------ DATA UNDER STUDY

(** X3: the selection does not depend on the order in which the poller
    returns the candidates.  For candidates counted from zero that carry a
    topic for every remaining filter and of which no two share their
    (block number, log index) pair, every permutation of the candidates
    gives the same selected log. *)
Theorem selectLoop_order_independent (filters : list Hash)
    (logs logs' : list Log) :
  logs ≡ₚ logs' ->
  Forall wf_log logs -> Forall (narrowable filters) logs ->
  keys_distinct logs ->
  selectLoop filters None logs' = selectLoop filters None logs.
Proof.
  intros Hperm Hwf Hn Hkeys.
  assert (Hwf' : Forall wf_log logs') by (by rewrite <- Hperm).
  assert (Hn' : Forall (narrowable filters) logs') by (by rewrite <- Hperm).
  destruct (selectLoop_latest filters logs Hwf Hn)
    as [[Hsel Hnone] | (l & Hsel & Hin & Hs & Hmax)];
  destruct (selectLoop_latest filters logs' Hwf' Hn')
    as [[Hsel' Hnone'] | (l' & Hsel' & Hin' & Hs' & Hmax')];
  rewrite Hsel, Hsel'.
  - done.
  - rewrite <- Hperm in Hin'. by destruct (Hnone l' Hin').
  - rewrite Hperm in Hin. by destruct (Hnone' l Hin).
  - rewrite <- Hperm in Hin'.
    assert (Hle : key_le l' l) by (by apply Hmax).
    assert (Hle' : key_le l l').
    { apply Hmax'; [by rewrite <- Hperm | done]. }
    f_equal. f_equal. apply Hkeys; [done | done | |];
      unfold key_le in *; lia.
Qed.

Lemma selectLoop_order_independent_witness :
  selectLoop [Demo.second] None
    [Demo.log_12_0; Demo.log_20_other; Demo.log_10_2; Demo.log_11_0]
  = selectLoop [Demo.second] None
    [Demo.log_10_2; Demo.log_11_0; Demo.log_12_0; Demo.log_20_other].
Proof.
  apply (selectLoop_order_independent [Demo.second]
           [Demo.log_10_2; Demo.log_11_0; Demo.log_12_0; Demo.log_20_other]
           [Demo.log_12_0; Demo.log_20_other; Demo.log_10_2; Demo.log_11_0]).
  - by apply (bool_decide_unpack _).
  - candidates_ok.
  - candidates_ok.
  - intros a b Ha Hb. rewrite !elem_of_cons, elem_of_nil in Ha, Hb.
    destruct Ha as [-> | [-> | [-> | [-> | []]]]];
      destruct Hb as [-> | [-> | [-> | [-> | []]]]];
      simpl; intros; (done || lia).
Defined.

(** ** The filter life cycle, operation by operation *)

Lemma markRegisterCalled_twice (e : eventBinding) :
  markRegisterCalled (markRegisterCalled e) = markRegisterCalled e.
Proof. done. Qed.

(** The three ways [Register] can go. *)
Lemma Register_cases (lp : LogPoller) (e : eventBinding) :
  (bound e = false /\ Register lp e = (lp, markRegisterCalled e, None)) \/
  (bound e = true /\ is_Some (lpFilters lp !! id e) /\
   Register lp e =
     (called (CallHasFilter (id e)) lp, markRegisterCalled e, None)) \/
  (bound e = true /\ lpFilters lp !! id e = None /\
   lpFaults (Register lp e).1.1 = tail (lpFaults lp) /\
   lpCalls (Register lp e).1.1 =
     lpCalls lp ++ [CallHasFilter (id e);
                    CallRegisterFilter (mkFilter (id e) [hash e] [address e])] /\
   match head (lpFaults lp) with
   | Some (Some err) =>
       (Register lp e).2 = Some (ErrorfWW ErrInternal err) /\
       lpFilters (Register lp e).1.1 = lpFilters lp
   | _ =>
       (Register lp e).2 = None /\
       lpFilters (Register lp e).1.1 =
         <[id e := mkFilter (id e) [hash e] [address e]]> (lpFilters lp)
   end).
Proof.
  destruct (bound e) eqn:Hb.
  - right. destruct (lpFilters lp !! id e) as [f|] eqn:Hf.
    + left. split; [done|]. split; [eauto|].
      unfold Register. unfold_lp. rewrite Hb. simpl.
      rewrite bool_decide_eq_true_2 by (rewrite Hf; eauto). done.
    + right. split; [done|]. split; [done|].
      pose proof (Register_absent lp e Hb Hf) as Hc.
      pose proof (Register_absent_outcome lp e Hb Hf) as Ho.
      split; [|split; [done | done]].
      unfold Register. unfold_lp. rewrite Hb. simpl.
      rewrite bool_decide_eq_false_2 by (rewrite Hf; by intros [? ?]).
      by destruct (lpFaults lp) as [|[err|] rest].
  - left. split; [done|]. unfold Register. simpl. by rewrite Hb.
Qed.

------------

• [GOAL OF THE EXERCISE]
Looking only at the data above, say how many of its lines contain the string "right", and nothing more.

• [SOLUTION FOR THIS EXERCISE]
2